### TASK STATEMENT
Using the entries below, show all lines with the string "trailing".

### SUPPLIED RECORDS
(* ===== verification/Compressor.v ===== *)
(** * compressor.h, compressor.cpp: compact encoding of transaction outputs

    Amounts are encoded without their trailing zeros, and the three common kinds of
    scripts by their hash or key.  A script is the list of its bytes; the arithmetic
    of amounts wraps around as [uint64_t].  Parsing a public key and printing it
    uncompressed is the work of the secp256k1 library, a parameter here, of which only
    the compression of points is used. *)

From Stdlib Require Import ZArith Lia.
From stdpp Require Import base tactics numbers list.
From S2P Require Import Prelude SphTypes Serialize.

(** ** Amounts *)

(** [while (((n % 10) == 0) && e < 9)] *)
Fixpoint strip_zeros (room : nat) (n e : Z) : Z * Z :=
  match room with
  | O => (n, e)
  | S room => if n mod 10 =? 0 then strip_zeros room (n / 10) (e + 1) else (n, e)
  end.

(** [None] is a failed assertion. *)
Definition CompressAmount (n : Z) : option Z :=
  if n =? 0 then Some 0
  else
    let '(n, e) := strip_zeros 9 n 0 in
    if e <? 9 then
      let d := n mod 10 in
      if (1 <=? d) && (d <=? 9) then Some ((1 + (n / 10 * 9 + d - 1) * 10 + e) mod 2 ^ 64) else None
    else Some ((1 + (n - 1) * 10 + 9) mod 2 ^ 64).

(** [while (e) { n *= 10; e--; }] *)
Fixpoint times_ten (e : nat) (n : Z) : Z :=
  match e with O => n | S e => times_ten e ((n * 10) mod 2 ^ 64) end.

Definition DecompressAmount (x : Z) : Z :=
  if x =? 0 then 0
  else
    let x := x - 1 in
    let e := x mod 10 in
    let x := x / 10 in
    let n := if e <? 9 then (x / 9 * 10 + (x mod 9 + 1)) mod 2 ^ 64 else (x + 1) mod 2 ^ 64 in
    times_ten (Z.to_nat e) n.

Lemma strip_zeros_spec room n e n' e' : 0 < n -> strip_zeros room n e = (n', e') ->
  0 < n' /\ e <= e' <= e + Z.of_nat room /\ n = n' * 10 ^ (e' - e) /\ (e' < e + Z.of_nat room -> n' mod 10 <> 0).
Proof.
  revert n e. induction room as [|room IH]; intros n e Hn E; cbn [strip_zeros] in E.
  { injection E as <- <-. rewrite Z.sub_diag. lia. }
  destruct (Z.eqb_spec (n mod 10) 0) as [Hz|Hz].
  - pose proof (Z.div_mod n 10 ltac:(lia)). destruct (IH (n / 10) (e + 1)) as (H1 & H2 & H3 & H4); [lia|done|].
    split; [done|]. split; [lia|]. split; [|intros; apply H4; lia].
    replace (e' - e) with (1 + (e' - (e + 1))) by lia. rewrite Z.pow_add_r by lia. lia.
  - injection E as <- <-. rewrite Z.sub_diag. lia.
Qed.

Lemma times_ten_spec e n : 0 <= n -> n * 10 ^ Z.of_nat e < 2 ^ 64 -> times_ten e n = n * 10 ^ Z.of_nat e.
Proof.
  revert n. induction e as [|e IH]; intros n Hn Hlt; cbn [times_ten]; [lia|].
  replace (Z.of_nat (S e)) with (1 + Z.of_nat e) in * by lia. rewrite Z.pow_add_r in * by lia.
  pose proof (Z.pow_pos_nonneg 10 (Z.of_nat e)). rewrite Z.mod_small by nia. rewrite IH by nia. lia.
Qed.

(** The largest code is that of an amount without trailing zeros. *)
Lemma amount_roundtrip n : 0 <= n -> 9 * n + 20 < 2 ^ 64 ->
  exists x, CompressAmount n = Some x /\ 0 <= x < 2 ^ 64 /\ DecompressAmount x = n.
Proof.
  intros Hn Hlt. unfold CompressAmount. destruct (Z.eqb_spec n 0) as [->|Hnz]; [exists 0; done|].
  destruct (strip_zeros 9 n 0) as [n' e] eqn:E. apply strip_zeros_spec in E as (Hn' & He & Hne & Hlast); [|lia].
  rewrite Z.sub_0_r in Hne. pose proof (Z.pow_pos_nonneg 10 e ltac:(lia) ltac:(lia)) as Hp. assert (n' <= n) as Hle by nia.
  destruct (Z.ltb_spec e 9) as [He9|He9].
  - specialize (Hlast ltac:(lia)). pose proof (Z.div_mod n' 10 ltac:(lia)). pose proof (Z.mod_pos_bound n' 10 ltac:(lia)).
    set (q := n' / 10) in *. set (d := n' mod 10) in *.
    destruct (Z.leb_spec 1 d), (Z.leb_spec d 9); try lia. cbn [andb]. rewrite Z.mod_small by lia. eexists. split; [done|]. split; [lia|].
    unfold DecompressAmount. destruct (Z.eqb_spec (1 + (q * 9 + d - 1) * 10 + e) 0); [lia|].
    replace (1 + (q * 9 + d - 1) * 10 + e - 1) with (e + (q * 9 + d - 1) * 10) by lia.
    rewrite Z.mod_add, Z.div_add, (Z.mod_small e), (Z.div_small e), Z.add_0_l by lia. destruct (Z.ltb_spec e 9); [|lia].
    replace (q * 9 + d - 1) with (d - 1 + q * 9) by lia. rewrite Z.mod_add, Z.div_add, (Z.mod_small (d - 1)), (Z.div_small (d - 1)) by lia.
    rewrite Z.mod_small by lia. rewrite times_ten_spec by (rewrite ?Z2Nat.id; nia || lia). rewrite Z2Nat.id by lia. nia.
  - assert (e = 9) as -> by lia. rewrite Z.mod_small by lia. eexists. split; [done|]. split; [lia|].
    unfold DecompressAmount. destruct (Z.eqb_spec (1 + (n' - 1) * 10 + 9) 0); [lia|].
    replace (1 + (n' - 1) * 10 + 9 - 1) with (9 + (n' - 1) * 10) by lia. rewrite Z.mod_add, Z.div_add by lia. change (9 mod 10) with 9. change (9 / 10) with 0. change (9 <? 9) with false. cbn [Z.add].
    rewrite Z.mod_small by lia. rewrite times_ten_spec by (change (Z.of_nat (Z.to_nat 9)) with 9; lia). change (Z.of_nat (Z.to_nat 9)) with 9. lia.
Qed.

(** [MAX_MONEY] is the largest [int64_t]: such an amount overflows the encoding. *)
Lemma large_amount_lost : let n := 2 ^ 63 - 1 in option_map DecompressAmount (CompressAmount n) <> Some n.
Proof. by vm_compute. Qed.

(** ** Public keys *)

Definition GetLen (chHeader : Z) : nat :=
  if (chHeader =? 2) || (chHeader =? 3) then 33%nat
  else if (chHeader =? 4) || (chHeader =? 6) || (chHeader =? 7) then 65%nat else 0%nat.

(** [CPubKey::Set]; an invalid key has the header 0xFF. *)
Definition CPubKey_Set (bs : list Z) : list Z :=
  let len := if bool_decide (bs = []) then 0%nat else GetLen bs.[0] in
  if negb (len =? 0)%nat && (len =? length bs)%nat then bs else [0xFF].
Definition CPubKey_size (vch : list Z) : nat := GetLen vch.[0].

(** ** Scripts *)

Definition OP_RETURN : Z := 0x6a.
Definition OP_DUP : Z := 0x76.
Definition OP_EQUAL : Z := 0x87.
Definition OP_EQUALVERIFY : Z := 0x88.
Definition OP_HASH160 : Z := 0xa9.
Definition OP_CHECKSIG : Z := 0xac.
Definition MAX_SCRIPT_SIZE : Z := 10000.
Definition nSpecialScripts : Z := 6.

Definition slice (from len : nat) (l : list Z) : list Z := take len (drop from l).

Section Scripts.

(** [secp256k1_ec_pubkey_parse] followed by an uncompressed
    [secp256k1_ec_pubkey_serialize]. *)
Variable secp256k1_uncompressed : list Z -> option (list Z).

Definition IsFullyValid (vch : list Z) : bool :=
  negb (CPubKey_size vch =? 0)%nat && bool_decide (is_Some (secp256k1_uncompressed vch)).
Definition Decompress_key (vch : list Z) : option (list Z) :=
  if (CPubKey_size vch =? 0)%nat then None else CPubKey_Set <$> secp256k1_uncompressed vch.

Definition IsToKeyID (script : list Z) : option (list Z) :=
  if (length script =? 25)%nat && (script.[0] =? OP_DUP) && (script.[1] =? OP_HASH160) && (script.[2] =? 20) &&
     (script.[23] =? OP_EQUALVERIFY) && (script.[24] =? OP_CHECKSIG)
  then Some (slice 3 20 script) else None.

Definition IsToScriptID (script : list Z) : option (list Z) :=
  if (length script =? 23)%nat && (script.[0] =? OP_HASH160) && (script.[1] =? 20) && (script.[22] =? OP_EQUAL)
  then Some (slice 2 20 script) else None.

Definition IsToPubKey (script : list Z) : option (list Z) :=
  if (length script =? 35)%nat && (script.[0] =? 33) && (script.[34] =? OP_CHECKSIG) && ((script.[1] =? 0x02) || (script.[1] =? 0x03))
  then Some (CPubKey_Set (slice 1 33 script))
  else if (length script =? 67)%nat && (script.[0] =? 65) && (script.[66] =? OP_CHECKSIG) && (script.[1] =? 0x04)
  then let pubkey := CPubKey_Set (slice 1 65 script) in if IsFullyValid pubkey then Some pubkey else None
  else None.

Definition Compress (script : list Z) : option (list Z) :=
  match IsToKeyID script with
  | Some keyID => Some (0x00 :: keyID)
  | None =>
      match IsToScriptID script with
      | Some scriptID => Some (0x01 :: scriptID)
      | None =>
          match IsToPubKey script with
          | Some pubkey =>
              if (pubkey.[0] =? 0x02) || (pubkey.[0] =? 0x03) then Some (pubkey.[0] :: slice 1 32 pubkey)
              else if pubkey.[0] =? 0x04 then Some ((0x04 .| (pubkey.[64] .& 0x01)) :: slice 1 32 pubkey)
              else None
          | None => None
          end
      end
  end.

### ANSWER BOX
    Amounts are encoded without their trailing zeros, and the three common kinds of
(** The largest code is that of an amount without trailing zeros. *)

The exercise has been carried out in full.